The technique is exactly the same in both cases.

Actual sensations are transformed into delusions closely associated with the dreamer’s or the neurotic’s complexes.

People subject to hallucinations project outside of their body symbolic figures representing wishes they have endeavoured to repress and which they refuse to recognize as a part of their personality.

They hear voices which say certain things they are trying not to think of, for they consider such thoughts as obscene, criminal or otherwise unjustifiable.

Dreamers likewise represent their disabilities as something entirely separate from their bodies and their personality.

The stammering patient dreaming that he was delivering a very eloquent speech but was interrupted by howling hoodlums, repressed out of consciousness the idea of his speech disturbance and gratified his ego by saying: “But for those hoodlums I could speak very well.”

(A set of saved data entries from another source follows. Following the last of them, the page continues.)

Lemma bitpos_whole_spec c k a2 b :
  IsDec a2 (Z.b2z b) ->
  bitposCommand be addr tmp [c; k; a2] o = answer o (bitpos_answer b false false 0 (zlen s - 1)).
Proof.
  intros H2. destruct (bit_arg b) as [Hi Hb]. unfold bitposCommand. cbn [lookup list_lookup mbind option_bind].
  rewrite (getLongLong_num a2 (Z.b2z b)) by done. cbn [mbind option_bind]. rewrite Hb. change (zlen [c; k; a2]) with 3.
  simpl (3 =? _). cbn [orb]. rewrite Htype, (getObjectReadOnlyString_ok o v s Htype Hholds). cbn [mbind option_bind].
  apply bitpos_reply_answer; [done|apply whole_range].
Qed.

Lemma bitpos_from_spec c k a2 a3 b start :
  IsDec a2 (Z.b2z b) -> IsDec a3 start -> in_int64 start ->
  bitposCommand be addr tmp [c; k; a2; a3] o = answer o (bitpos_answer b false false start (zlen s - 1)).
Proof.
  intros H2 H3 Hi3. destruct (bit_arg b) as [Hi Hb]. unfold bitposCommand. cbn [lookup list_lookup mbind option_bind].
  rewrite (getLongLong_num a2 (Z.b2z b)), (getLongLong_num a3 start) by done. cbn [mbind option_bind]. rewrite Hb.
  change (zlen [c; k; a2; a3]) with 4. simpl (4 =? _). simpl (4 >=? _). cbn [orb mbind option_bind].
  rewrite Htype, (getObjectReadOnlyString_ok o v s Htype Hholds). cbn [mbind option_bind].
  rewrite bitpos_max. cbn [assert_true mbind option_bind].
  destruct (bit_range false (zlen s) start (zlen s - 1)) as [[[a e] f] l] eqn:Er.
  by apply bitpos_reply_answer.
Qed.

Lemma bitpos_range_spec c k a2 a3 a4 rest b isbit start stop :
  IsDec a2 (Z.b2z b) -> IsDec a3 start -> in_int64 start -> IsDec a4 stop -> in_int64 stop -> unit_arg rest isbit ->
  bitposCommand be addr tmp ([c; k; a2; a3; a4] ++ rest) o = answer o (bitpos_answer b isbit true start stop).
Proof.
  intros H2 H3 Hi3 H4 Hi4 Hu. destruct (bit_arg b) as [Hi Hb].
  assert (bitposCommand be addr tmp ([c; k; a2; a3; a4] ++ rest) o =
    match checkType o with
    | inl e => fail o e
    | inr v => '(p, totlen) ← getObjectReadOnlyString v;
        _ ← assert_true (totlen <=? Z.shiftr LLONG_MAX 3);
        let '(start, stop, f, l) := bit_range isbit totlen start stop in
        bitpos_reply be addr tmp o p true start stop (Z.b2z b) f l
    end) as ->.
  { unfold bitposCommand. destruct rest as [|u [|]]; [| |done]; simpl in Hu; subst;
      cbn [lookup list_lookup app mbind option_bind];
      rewrite (getLongLong_num a2 (Z.b2z b)), (getLongLong_num a3 start), (getLongLong_num a4 stop) by done;
      cbn [mbind option_bind]; rewrite Hb; [done|].
    change (zlen [c; k; a2; a3; a4; u]) with 6. simpl (_ =? _). simpl (6 >=? _). cbn [orb mbind option_bind].
    by rewrite Hu. }
  rewrite Htype, (getObjectReadOnlyString_ok o v s Htype Hholds). cbn [mbind option_bind].
  rewrite bitpos_max. cbn [assert_true mbind option_bind].
  destruct (bit_range isbit (zlen s) start stop) as [[[a e] f] l] eqn:Er.
  by apply bitpos_reply_answer.
Qed.
End Commands.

Trumbull Ladd suffering from inflammation of the eyelids dreamt that he was trying to decipher a book in microscopic type: An attempt at shifting upon the book the responsibility for his difficulties in reading. The dream said: “There is nothing wrong with your eyes, but the type is too small.”

A young woman struggling with an unjustifiable attachment for a married man told me the following dream:

“I was surrounded by little devils carrying pitchforks. I was afraid of them at first, but I finally grabbed them all in a bunch and dropped them into the fireplace. A pit opened under them and closed again and I felt free.”

Her psychology was the same psychology which in the Middle Ages caused religious people to invent the devil. Her desires which she refused to recognize as hers were little devils endeavouring to tempt her. We deal more easily with a stranger than with ourselves and “the devil tempted me” sounds more forgivable than “I did what I had always wanted to do.”